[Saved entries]

┌────────

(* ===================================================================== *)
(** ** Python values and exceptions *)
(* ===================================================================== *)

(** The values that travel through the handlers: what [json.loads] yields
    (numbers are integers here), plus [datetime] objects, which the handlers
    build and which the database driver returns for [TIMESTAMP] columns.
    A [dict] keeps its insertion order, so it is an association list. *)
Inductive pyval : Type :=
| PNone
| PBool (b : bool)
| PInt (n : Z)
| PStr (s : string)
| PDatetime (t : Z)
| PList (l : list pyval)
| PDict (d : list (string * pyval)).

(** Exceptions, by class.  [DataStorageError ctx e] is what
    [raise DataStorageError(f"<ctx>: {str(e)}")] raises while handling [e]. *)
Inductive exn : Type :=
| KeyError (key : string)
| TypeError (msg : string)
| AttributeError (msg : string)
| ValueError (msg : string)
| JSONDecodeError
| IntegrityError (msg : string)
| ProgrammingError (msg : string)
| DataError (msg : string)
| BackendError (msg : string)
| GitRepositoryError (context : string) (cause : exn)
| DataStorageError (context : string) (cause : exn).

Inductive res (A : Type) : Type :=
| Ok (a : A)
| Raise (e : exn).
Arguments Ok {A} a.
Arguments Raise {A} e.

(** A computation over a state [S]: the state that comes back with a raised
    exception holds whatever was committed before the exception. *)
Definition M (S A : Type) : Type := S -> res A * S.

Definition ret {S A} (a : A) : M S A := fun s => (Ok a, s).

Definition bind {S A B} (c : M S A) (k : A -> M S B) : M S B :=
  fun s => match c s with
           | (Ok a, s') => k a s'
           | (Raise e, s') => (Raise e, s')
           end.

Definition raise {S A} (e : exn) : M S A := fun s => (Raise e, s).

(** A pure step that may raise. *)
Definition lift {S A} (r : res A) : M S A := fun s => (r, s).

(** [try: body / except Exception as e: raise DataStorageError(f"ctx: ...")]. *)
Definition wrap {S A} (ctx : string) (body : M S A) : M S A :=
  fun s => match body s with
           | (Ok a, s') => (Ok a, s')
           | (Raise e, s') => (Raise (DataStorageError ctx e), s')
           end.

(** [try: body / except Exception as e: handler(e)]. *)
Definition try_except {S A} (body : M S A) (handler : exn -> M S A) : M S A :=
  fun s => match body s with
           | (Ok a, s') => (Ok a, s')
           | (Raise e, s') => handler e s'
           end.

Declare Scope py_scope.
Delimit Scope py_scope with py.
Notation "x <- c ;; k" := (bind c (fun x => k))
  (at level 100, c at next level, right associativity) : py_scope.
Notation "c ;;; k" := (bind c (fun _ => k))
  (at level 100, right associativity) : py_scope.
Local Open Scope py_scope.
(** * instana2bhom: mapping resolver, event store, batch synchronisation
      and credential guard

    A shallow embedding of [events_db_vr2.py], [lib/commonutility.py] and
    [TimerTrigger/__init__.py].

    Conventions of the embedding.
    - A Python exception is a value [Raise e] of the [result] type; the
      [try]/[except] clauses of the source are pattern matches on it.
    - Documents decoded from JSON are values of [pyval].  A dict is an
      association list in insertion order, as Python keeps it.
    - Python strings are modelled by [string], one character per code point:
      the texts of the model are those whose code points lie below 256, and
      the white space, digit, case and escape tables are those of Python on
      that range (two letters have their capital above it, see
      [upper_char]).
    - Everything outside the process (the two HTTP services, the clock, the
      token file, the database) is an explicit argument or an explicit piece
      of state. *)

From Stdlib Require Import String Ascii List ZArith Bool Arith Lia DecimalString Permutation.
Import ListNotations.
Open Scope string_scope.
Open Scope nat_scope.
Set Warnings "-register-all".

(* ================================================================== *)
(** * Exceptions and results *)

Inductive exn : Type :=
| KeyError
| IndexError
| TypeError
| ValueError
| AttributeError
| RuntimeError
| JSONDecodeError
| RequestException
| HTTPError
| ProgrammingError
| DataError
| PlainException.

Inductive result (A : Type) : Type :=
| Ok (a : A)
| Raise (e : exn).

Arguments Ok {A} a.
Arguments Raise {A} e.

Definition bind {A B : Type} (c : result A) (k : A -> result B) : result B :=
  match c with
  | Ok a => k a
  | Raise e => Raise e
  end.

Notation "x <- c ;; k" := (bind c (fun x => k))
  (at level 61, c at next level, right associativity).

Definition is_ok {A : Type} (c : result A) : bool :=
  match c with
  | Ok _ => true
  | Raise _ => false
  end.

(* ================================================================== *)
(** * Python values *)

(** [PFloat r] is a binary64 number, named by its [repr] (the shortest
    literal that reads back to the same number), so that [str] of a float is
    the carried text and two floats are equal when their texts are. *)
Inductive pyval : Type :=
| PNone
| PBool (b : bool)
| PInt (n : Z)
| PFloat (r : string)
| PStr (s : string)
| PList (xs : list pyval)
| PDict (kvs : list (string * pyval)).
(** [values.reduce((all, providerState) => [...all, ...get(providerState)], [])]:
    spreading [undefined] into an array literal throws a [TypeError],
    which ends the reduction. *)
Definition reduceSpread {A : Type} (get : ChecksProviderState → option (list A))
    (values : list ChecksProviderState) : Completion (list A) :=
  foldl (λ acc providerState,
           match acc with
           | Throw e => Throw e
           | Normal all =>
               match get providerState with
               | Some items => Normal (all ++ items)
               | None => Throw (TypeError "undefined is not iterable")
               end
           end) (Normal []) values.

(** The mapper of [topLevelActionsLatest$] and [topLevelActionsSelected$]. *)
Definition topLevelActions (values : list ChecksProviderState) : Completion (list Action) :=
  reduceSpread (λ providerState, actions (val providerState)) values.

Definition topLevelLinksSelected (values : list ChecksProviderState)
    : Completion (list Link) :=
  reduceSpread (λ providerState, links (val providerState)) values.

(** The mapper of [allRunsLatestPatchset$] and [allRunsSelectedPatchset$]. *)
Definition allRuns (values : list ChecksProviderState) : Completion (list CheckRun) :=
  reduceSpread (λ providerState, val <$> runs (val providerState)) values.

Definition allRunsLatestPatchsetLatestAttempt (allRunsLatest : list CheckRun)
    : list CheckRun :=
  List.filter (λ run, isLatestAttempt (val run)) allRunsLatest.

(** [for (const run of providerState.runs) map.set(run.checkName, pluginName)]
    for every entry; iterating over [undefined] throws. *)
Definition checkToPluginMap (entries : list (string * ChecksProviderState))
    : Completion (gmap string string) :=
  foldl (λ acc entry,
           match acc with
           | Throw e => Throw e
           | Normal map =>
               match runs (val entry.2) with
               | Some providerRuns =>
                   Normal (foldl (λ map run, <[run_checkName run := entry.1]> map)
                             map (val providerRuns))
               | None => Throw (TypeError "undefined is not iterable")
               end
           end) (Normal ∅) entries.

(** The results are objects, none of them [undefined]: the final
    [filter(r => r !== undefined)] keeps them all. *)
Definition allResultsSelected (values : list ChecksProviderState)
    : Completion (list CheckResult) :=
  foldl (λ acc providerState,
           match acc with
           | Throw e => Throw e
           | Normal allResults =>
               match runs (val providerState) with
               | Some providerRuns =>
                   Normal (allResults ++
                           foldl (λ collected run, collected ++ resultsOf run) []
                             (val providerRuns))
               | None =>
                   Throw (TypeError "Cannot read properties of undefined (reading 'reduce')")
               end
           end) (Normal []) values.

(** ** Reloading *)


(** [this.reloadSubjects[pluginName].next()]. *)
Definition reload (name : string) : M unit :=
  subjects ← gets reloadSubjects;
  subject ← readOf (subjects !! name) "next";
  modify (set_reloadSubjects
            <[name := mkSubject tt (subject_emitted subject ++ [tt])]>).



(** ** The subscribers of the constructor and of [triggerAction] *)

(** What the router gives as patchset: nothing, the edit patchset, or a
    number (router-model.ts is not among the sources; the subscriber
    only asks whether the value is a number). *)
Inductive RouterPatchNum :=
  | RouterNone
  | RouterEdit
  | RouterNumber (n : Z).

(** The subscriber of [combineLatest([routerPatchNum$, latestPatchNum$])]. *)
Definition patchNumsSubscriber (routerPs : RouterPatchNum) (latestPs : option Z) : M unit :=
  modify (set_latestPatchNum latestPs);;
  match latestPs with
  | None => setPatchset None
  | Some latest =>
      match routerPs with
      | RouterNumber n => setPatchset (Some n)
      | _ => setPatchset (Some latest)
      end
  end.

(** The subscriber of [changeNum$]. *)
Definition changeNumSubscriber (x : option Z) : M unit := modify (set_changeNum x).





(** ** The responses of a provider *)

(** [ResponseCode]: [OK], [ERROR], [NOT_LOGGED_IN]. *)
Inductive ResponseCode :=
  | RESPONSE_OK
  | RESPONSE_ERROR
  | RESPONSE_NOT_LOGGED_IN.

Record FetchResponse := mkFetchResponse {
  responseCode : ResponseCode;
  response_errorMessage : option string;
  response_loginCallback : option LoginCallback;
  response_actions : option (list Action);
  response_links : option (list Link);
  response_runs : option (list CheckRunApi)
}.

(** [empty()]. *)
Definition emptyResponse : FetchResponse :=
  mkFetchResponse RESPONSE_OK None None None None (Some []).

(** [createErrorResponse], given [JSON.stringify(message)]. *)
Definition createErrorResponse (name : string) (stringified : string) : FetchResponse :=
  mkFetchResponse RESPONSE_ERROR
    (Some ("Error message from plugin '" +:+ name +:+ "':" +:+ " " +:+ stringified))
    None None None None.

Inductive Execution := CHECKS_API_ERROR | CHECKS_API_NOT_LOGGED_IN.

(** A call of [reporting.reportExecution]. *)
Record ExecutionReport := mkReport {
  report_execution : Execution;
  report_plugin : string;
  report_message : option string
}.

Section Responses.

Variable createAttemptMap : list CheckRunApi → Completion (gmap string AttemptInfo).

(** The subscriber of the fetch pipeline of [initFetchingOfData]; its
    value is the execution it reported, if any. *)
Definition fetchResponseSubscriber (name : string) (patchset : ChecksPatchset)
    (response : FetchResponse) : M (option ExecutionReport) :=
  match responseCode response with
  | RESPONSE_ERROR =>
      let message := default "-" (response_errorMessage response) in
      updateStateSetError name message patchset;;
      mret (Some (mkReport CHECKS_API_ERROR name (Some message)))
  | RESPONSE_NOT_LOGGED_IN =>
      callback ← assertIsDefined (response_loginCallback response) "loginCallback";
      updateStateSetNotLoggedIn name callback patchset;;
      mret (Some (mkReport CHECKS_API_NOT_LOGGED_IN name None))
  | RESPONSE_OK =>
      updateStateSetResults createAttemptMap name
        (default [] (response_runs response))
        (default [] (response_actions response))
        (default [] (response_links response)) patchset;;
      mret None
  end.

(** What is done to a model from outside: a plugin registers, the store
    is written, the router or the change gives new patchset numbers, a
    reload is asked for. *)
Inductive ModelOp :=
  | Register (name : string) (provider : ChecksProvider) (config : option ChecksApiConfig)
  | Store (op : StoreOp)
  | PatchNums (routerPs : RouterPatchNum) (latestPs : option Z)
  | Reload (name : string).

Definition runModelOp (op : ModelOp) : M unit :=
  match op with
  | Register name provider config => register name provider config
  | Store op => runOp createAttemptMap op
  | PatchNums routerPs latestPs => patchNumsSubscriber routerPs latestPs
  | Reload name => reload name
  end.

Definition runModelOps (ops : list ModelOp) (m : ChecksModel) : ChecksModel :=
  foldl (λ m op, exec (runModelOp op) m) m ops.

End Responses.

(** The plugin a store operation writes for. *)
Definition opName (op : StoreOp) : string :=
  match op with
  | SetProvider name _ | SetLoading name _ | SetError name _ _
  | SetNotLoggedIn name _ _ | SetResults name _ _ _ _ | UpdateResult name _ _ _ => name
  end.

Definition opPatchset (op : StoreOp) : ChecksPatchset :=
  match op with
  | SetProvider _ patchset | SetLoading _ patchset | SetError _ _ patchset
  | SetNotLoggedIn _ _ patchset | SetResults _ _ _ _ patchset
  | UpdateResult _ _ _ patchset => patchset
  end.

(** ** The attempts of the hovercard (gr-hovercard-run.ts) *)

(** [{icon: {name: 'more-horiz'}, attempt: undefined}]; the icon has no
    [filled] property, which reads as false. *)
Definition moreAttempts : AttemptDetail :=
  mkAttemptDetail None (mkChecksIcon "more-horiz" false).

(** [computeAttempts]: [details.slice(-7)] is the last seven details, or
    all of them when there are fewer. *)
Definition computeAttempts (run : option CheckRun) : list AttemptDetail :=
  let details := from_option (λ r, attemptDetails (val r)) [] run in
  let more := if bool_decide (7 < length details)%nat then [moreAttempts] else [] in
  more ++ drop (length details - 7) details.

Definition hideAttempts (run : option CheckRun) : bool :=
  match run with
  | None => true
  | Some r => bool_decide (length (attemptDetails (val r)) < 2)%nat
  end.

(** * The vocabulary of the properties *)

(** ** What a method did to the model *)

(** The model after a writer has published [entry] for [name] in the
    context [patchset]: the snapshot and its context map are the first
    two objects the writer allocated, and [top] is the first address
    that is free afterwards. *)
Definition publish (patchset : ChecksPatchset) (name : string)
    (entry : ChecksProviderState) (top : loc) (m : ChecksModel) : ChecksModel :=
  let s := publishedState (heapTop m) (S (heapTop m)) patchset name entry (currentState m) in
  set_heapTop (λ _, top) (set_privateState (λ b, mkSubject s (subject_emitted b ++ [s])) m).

└────────

_Required action:_ Could you set down exactly the lines from the one containing "Definition hideAttempts (run" through the last line of the records above, both included?

_Response for this exercise:_
Definition hideAttempts (run : option CheckRun) : bool :=
  match run with
  | None => true
  | Some r => bool_decide (length (attemptDetails (val r)) < 2)%nat
  end.

(** * The vocabulary of the properties *)

(** ** What a method did to the model *)

(** The model after a writer has published [entry] for [name] in the
    context [patchset]: the snapshot and its context map are the first
    two objects the writer allocated, and [top] is the first address
    that is free afterwards. *)
Definition publish (patchset : ChecksPatchset) (name : string)
    (entry : ChecksProviderState) (top : loc) (m : ChecksModel) : ChecksModel :=
  let s := publishedState (heapTop m) (S (heapTop m)) patchset name entry (currentState m) in
  set_heapTop (λ _, top) (set_privateState (λ b, mkSubject s (subject_emitted b ++ [s])) m).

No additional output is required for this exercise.